吸血少女ののんびり気ままなゲームライフ

月輪林檎

文字の大きさ
上 下
194 / 529
高く光へ昇り深く闇へ沈む吸血少女

黄昏の始祖の血瓶

しおりを挟む
「ついでに、血瓶も飲んじゃお」

 飲まないという選択はないので、すぐにアイテム欄から出す。そして、黄昏の始祖の血瓶の蓋を開けて、中身を飲んだ。すると、じわじわと身体が熱くなるような感覚がしてくる。

「大丈夫?」
「うん。今回は、全然平気。内側からぽかぽかって温まる感じ」
「温かいものを飲んだみたいな?」
「う~ん、似たような感じかな。身体に馴染むみたいな感じもする」
「始祖って、吸血鬼の始祖なのかもね」
「そうなのかな?」

 そんな話をしていると、目の前にウィンドウが現れる。

『条件を満たしたため、【真祖】の進化が可能になりました。(条件:昼の時間帯に【真祖】を使用して、三千体以上のモンスターを倒す。【真祖】のみで、千体のモンスターを倒す。昼の時間帯に【真祖】で、ボスモンスター二十体のトドメを刺す。始祖の血を口にする)』

 三千体も倒したかなって思ったけど、色々なモンスターのスキルを獲得しにいったり、雪原エリアでレベル上げをする際に、血を吸ったりと、色々とやっていた事を思い出した。三千に届く可能性は十分にある。てか、最後の条件だけ厳しいと思う。どこで手に入るかも分からないし。でも、それだけの強さはあるのかな。
 進化する先は、【始祖の吸血鬼】という名前だった。

────────────────────────

【始祖の吸血鬼】:血を吸う事でHPとMPを回復し、五割の確率でスキルを獲得が出来る。獲得出来るスキルは、血を吸う相手が持っているスキルに限られ、一体につきランダムで一つのみ。太陽光によるステータスダウンがなくなり、夜の時間帯において、ステータスが三割上がる。

────────────────────────

 えげつないスキルだ。何がえげつないって、スキルの獲得確率が五割になっている事だ。獲得出来るか出来ないかが半分半分になっているというのは、これまでの苦労を考えると本当に大きな事だった。
 さらに、太陽光によるステータスダウンがなくなるだけでなく、夜間のステータスアップが三割になっている。
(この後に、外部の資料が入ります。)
(** Property X9.  OwnerChangeCalculator leaves nothing undone and does
    nothing twice: in the queue it returns, every desired owner who is
    not among the owners in the status has an addition that is not yet
    complete, every owner in the status who is not desired has such a
    removal, and the calculator run again on the status it returned,
    with the same desired owners, appends nothing, reports no change
    and does not read the clock. *)
Theorem OwnerChangeCalculator_settles
    (g : GithubOrganization.t) (ownersFromKubernetes : list Member) (n : nat) :
  let current := OrganizationOwners (Status g) in
  let newStatus := snd (fst (OwnerChangeCalculator clock g ownersFromKubernetes n)) in
  let queue := OrganizationOwnerOperations (Operations newStatus) in
  (forall k, k ∈ ownersFromKubernetes ->
     ~ amongMembers current (GithubUsername k) ->
     ownerOperationFound queue (GithubUsername k)
       GithubUserOperationTypeAdd = true) /\
  (forall o, o ∈ current ->
     ~ amongMembers ownersFromKubernetes (GithubUsername o) ->
     ownerOperationFound queue (GithubUsername o)
       GithubUserOperationTypeRemove = true) /\
  forall n', OwnerChangeCalculator clock (withStatus g newStatus)
               ownersFromKubernetes n'
             = ((false, newStatus), n').
Proof.
  intros current newStatus queue.
  destruct (OwnerChangeCalculator_loops g ownersFromKubernetes n)
    as (adds & removes & Hrun & _ & _ & Hcomplete1 & Hcomplete2).
  fold current in Hcomplete1, Hcomplete2.
  set (old := OrganizationOwnerOperations (Operations (Status g))) in *.
  assert (Hqueue : queue = old ++ adds ++ removes).
  { subst queue newStatus. rewrite Hrun. destruct (negb _); reflexivity. }
  assert (Hcurrent : OrganizationOwners newStatus = current).
  { subst newStatus. rewrite Hrun. destruct (negb _); reflexivity. }
  assert (Hadd : forall k, k ∈ ownersFromKubernetes ->
            ownerSeen current k = false ->
            ownerOperationFound queue (GithubUsername k)
              GithubUserOperationTypeAdd = true).
  { intros k Hk Hseen. rewrite Hqueue, app_assoc, ownerOperationFound_app.
    rewrite (Hcomplete1 k Hk Hseen). reflexivity. }
  assert (Hremove : forall o, o ∈ current ->
            ownerSeen ownersFromKubernetes o = false ->
            ownerOperationFound queue (GithubUsername o)
              GithubUserOperationTypeRemove = true).
  { intros o Ho Hseen. rewrite Hqueue, app_assoc. apply Hcomplete2; assumption. }
  split; [intros k Hk Hno; apply Hadd; [exact Hk|apply not_ownerSeen, Hno]|].
  split; [intros o Ho Hno; apply Hremove; [exact Ho|apply not_ownerSeen, Hno]|].
  intros n'.
  destruct (OwnerChangeCalculator_loops (withStatus g newStatus)
              ownersFromKubernetes n')
    as (adds' & removes' & Hrun' & Hadds' & Hremoves' & _ & _).
  cbn [Status withStatus] in Hrun', Hadds', Hremoves'.
  fold queue in Hrun', Hadds', Hremoves'. rewrite Hcurrent in Hadds', Hremoves'.
  assert (adds' = []) as ->.
  { apply (Forall_absurd _ _ Hadds').
    intros op (k & t & Hk & Hseen & Hfound & _).
    rewrite (Hadd k Hk Hseen) in Hfound. discriminate Hfound. }
  assert (removes' = []) as ->.
  { apply (Forall_absurd _ _ Hremoves').
    intros op (o & t & Ho & Hseen & Hfound & _).
    rewrite app_nil_r, (Hremove o Ho Hseen) in Hfound. discriminate Hfound. }
  rewrite Hrun'. cbn [app List.length Nat.eqb negb]. rewrite app_nil_r.
  subst queue. destruct newStatus as [? ? ? ? ? ? ? ? []]. reflexivity.
Qed.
主に夜に活動するイメージが強い吸血鬼ならではの特徴かな。正直、かなりの壊れスキルになっていると思う。まぁ、大分進化を重ねたスキルだし、このくらいの恩恵を得られてもおかしくないのかな。

「どうだった?」
「ふふん。昼のステースダウンがなくなるみたい。これは、即行進化!」

 【真祖】から【始祖の吸血鬼】に進化させる。すると、さっきまであった倦怠感が一気に消えた。身体が軽くなった感じがするし、元気が漲ってくる。まぁ、ただ通常状態に戻っただけなのだけど。

「ふぅ、絶好調!」
「良かったね。これからは、昼間でも、モンスターに手こずる事が減るかもね」
「ね。砂漠でも、普通に戦えるのは、普通に嬉しい。でも、これって本来はどこで手に入るものだったんだろう?」
「黄昏の始祖だっけ? そんなモンスターがいるっていうのは、聞いた事ないかな。エンカウントボスの情報でも無かったし。多分、古城エリアとかかな? 何か古い大きな場所に住んでそうだし」

 確かに、吸血鬼には不老のイメージがあるし、ボロボロの屋敷とか城に住んでいるイメージはある。そう考えると、古城エリアで黄昏の始祖がいる可能性はある。
 アク姉と話していると、どこかから転移してきたアカリがやって来た。

「あっ、ハクちゃん、アクアさん、こんにちは」
「こんにちは、アカリちゃん」
「店の方は良いの?」
「うん。注文も補充も終わってるから。何の話してたの?」

 アカリは、私の隣に座る。私は、ここまでアク姉と話した内容をアカリに伝える。アカリの表情は、コロコロと変わっていて面白かった。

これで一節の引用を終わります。